All such Base Rent shall be payable by Tenant in accordance with the terms of the Lease.
III.
Additional Security Deposit. No additional security deposit shall be required in connection with this Amendment.
IV.
Tenant’s Pro Rata Share. For the period commencing with the Expansion Effective Date and ending on the Termination Date, Tenant’s Pro Rata Share for the Expansion Space is 3.0571%.
V.
Expenses and Taxes. For the period commencing with the Expansion Effective Date and ending on the Termination Date, Tenant shall pay for Tenant’s Pro Rata Share of Expenses and Taxes applicable to the Expansion Space in accordance with the terms of the Lease.
VI.
Improvements to Expansion Space.
A.
Condition of Expansion Space. Tenant has inspected the Expansion Space and agrees to accept the same “as is” without any agreements, representations, understandings or obligations on the part of Landlord to perform any alterations, repairs or improvements, except as may be expressly provided otherwise in this Amendment.
B.
Responsibility for Improvements to Expansion Space. Tenant may perform improvements to the Expansion Space in accordance with the Work Letter attached to the Lease as Exhibit D and Tenant shall be entitled to an Allowance in connection with such work as more fully described in said Work Letter.
VII.
Miscellaneous.
A.
This Amendment sets forth the entire agreement between the parties with respect to the matters set forth herein. There have been no additional oral or written representations or agreements.

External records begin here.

(** ** The buffer of a quotient *)

(** The result of [a / other] over [n = min(length, other.length)] elements
    is bound, at offset 0, to a fresh buffer of [n] bytes. *)
Lemma operator_divide_result_buffer {TYPE OTHER_TYPE} (h : store)
    (a : IntegerArray TYPE) (other : IntegerArray OTHER_TYPE) :
  let n := Z.min (length_ (base a)) (length_ (base other)) in
  operator_divide_result h a other
  = (FloatingArray_new IntegerDivideInteger n (length h) 0,
     h ++ [mkBuffer (replicate (Z.to_nat n) 0) true 1%nat]).
Proof. reflexivity. Qed.

Lemma float_sizeof_bounds (t : FloatingType) : 4 <= float_sizeof t <= 8.
Proof. destruct t; simpl; lia. Qed.

Section DivisionOverrun.
Context {TYPE OTHER_TYPE : IntegerType}.
Variable float_quotient : FloatingType → Z → Z → list Z.
Hypothesis float_quotient_size :
  forall t x y, length (float_quotient t x y) = Z.to_nat (float_sizeof t).

Local Abbreviation RESULT := (@IntegerDivideInteger TYPE OTHER_TYPE).

(** If the element after the last one to write ends past the buffer, the
    loop does not return. *)
Lemma divide_loop_overruns (a : IntegerArray TYPE) (other : IntegerArray OTHER_TYPE)
    (result : FloatingArray RESULT) (m : nat) :
  offset_ (fbase result) = 0 ->
  forall (h : store) (b : Buffer) (ii : Z),
    h !! data_ (fbase result) = Some b ->
    0 <= ii -> (1 <= m)%nat ->
    Z.of_nat (length (bytes b)) < (ii + Z.of_nat m) * float_sizeof RESULT ->
    forall r, divide_loop float_quotient h a other result m ii <> Return r.
Proof.
  intros Hoff. induction m as [| m IH]; intros h b ii Hb Hii Hm Hlen r; [lia |].
  cbn [divide_loop].
  destruct (data_at h a ii) as [x |]; simpl; [| discriminate].
  destruct (data_at h other ii) as [y |]; simpl; [| discriminate].
  unfold mutable_data_set, mutable_data, deref. rewrite Hb. simpl.
  destruct (is_mutable b) eqn:Emut; simpl; [| discriminate].
  destruct (write_bytes (bytes b) _ _) as [bs |] eqn:Ew; simpl; [| discriminate].
  apply write_bytes_inv in Ew as ((_ & Hin) & _ & Hl).
  rewrite float_quotient_size, Hoff in Hin. simpl sizeof in Hin.
  pose proof (float_sizeof_bounds RESULT) as Hs.
  apply (IH _ (set_bytes b bs)); simpl; try nia.
  apply list_lookup_insert_eq. eapply lookup_lt_Some; eauto.
Qed.
(** The reads a list of requests stands for. *)
Definition reads_of (rs : list (PartialExtent.t * list Extent.t))
  : list (PartialExtent.t * Extent.t) :=
  rs ≫= (fun r => (fun h => (r.1, h)) <$> r.2).

(** Every pointer of [reqs] names its own request, in the order of
    allocation, and [last] names the newest. *)
Definition allocated (R : requests) : Prop :=
  reqs R = seq 0 (length (store R)) /\
  match last R with
  | None => store R = []
  | Some p => S p = length (store R)
  end.

Definition as_pair (r : readRequest.t) : PartialExtent.t * list Extent.t :=
  (readRequest.pe r, readRequest.extents r).

(** The requests are in groups: none without a hole or without bytes, and
    no two in a row for the same partial extent. *)
Definition grouped (rs : list readRequest.t) : Prop :=
  Forall (fun r => readRequest.extents r <> [] /\
                   PartialExtent.Size (readRequest.pe r) <> 0) rs /\
  forall i a b, rs !! i = Some a -> rs !! S i = Some b ->
                readRequest.pe a <> readRequest.pe b.
End ReadPlan.

Module Sample4.
Import Disk.
(** Two partial extents in one segment, and one without bytes. *)
Definition pe1 : PartialExtent.t :=
  PartialExtent.mk (Extent.mk 0 4)
    (ExtentLocation.mk (ExtentHeader.mk (Extent.mk 0 8) Uncompressed 32768 32768 100)
       Sample.seg1).
Definition pe2 : PartialExtent.t :=
  PartialExtent.mk (Extent.mk 4 4)
    (ExtentLocation.mk (ExtentHeader.mk (Extent.mk 4 4) Uncompressed 16384 16384 40000)
       Sample.seg1).
Definition hole : PartialExtent.t :=
  PartialExtent.mk (Extent.mk 8 1)
    (ExtentLocation.mk (ExtentHeader.mk (Extent.mk 8 1) Empty 0 0 0) Sample.seg1).

(** Three holes: two served by [pe1], the third by [pe1], then nothing,
    then [pe2]. *)
Definition remaining : list Extent.t := [Extent.mk 0 1; Extent.mk 2 1; Extent.mk 3 6].

Definition Resolve (h : Extent.t) : error + list PartialExtent.t :=
  if Extent.LBA h =? 3 then inr [pe1; hole; pe2] else inr [pe1].
End Sample4.

(** ** [disk.go]: the write path *)

Module DiskWrite.
Import CloseSegment.
#[local] Arguments curSeq {_ _ _} _.
#[local] Arguments curOC {_ _ _} _.
#[local] Arguments prevCache {_ _ _} _.
#[local] Arguments lba2pba {_ _ _} _.
#[local] Arguments s {_ _ _} _.
#[local] Arguments afterNS {_ _ _} _.

Section Write.
Variables SegmentCreator ExtentMap Segments : Type.
(** [SegmentCreator.WriteExtent] and [SegmentCreator.BodySize] are declared
    outside the source files at hand.  The creator is updated in place;
    the current creator and the previous cache never name the same one,
    since the current one is fresh whenever the old one becomes the
    previous cache. *)
Variable oc_WriteExtent : Disk.RangeData.t -> SegmentCreator -> option error * SegmentCreator.
Variable BodySize : SegmentCreator -> Z.

(** What a write comes to: a method called on the nil creator, or a return
    with the error, the disk as it is left, and the segment whose flush was
    started, if any. *)
Inductive written :=
| NilCreator
| Wrote (err : option error) (d : Disk SegmentCreator ExtentMap Segments)
    (task : option SegmentId).

(** Lines 520-541 and 564-585: seal the segment once the body has reached
    the threshold.  In debug mode the writer then waits for the flush or
    for the context; this changes neither the disk nor the result. *)
Definition seal_when_full (nsc : created SegmentCreator)
    (d : Disk SegmentCreator ExtentMap Segments) : written :=
  match curOC d with
  | None => NilCreator
  | Some oc =>
      if FlushThreshHold <=? BodySize oc then
        let '((_, err), d', task) := closeSegmentAsync nsc d in
        Wrote err d' task
      else Wrote None d None
  end.

Definition WriteExtent (nsc : created SegmentCreator) (data : Disk.RangeData.t)
    (d : Disk SegmentCreator ExtentMap Segments) : written :=
  match curOC d with
  | None => NilCreator
  | Some oc =>
      let '(err, oc') := oc_WriteExtent data oc in
      let d1 := mkDisk (curSeq d) (Some oc') (prevCache d) (lba2pba d) (s d) (afterNS d) in
      match err with
      | Some e => Wrote (Some e) d1 None
      | None => seal_when_full nsc d1
      end
  end.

Under no circumstances shall Tenant be entitled to any Rent abatement, improvement allowance, leasehold improvements, or other work to the Premises, or any similar economic incentives that may have been provided Tenant in connection with entering into the Lease, unless specifically set forth in this Amendment.
B.
Except as herein modified or amended, the provisions, conditions and terms of the Lease shall remain unchanged and in full force and effect.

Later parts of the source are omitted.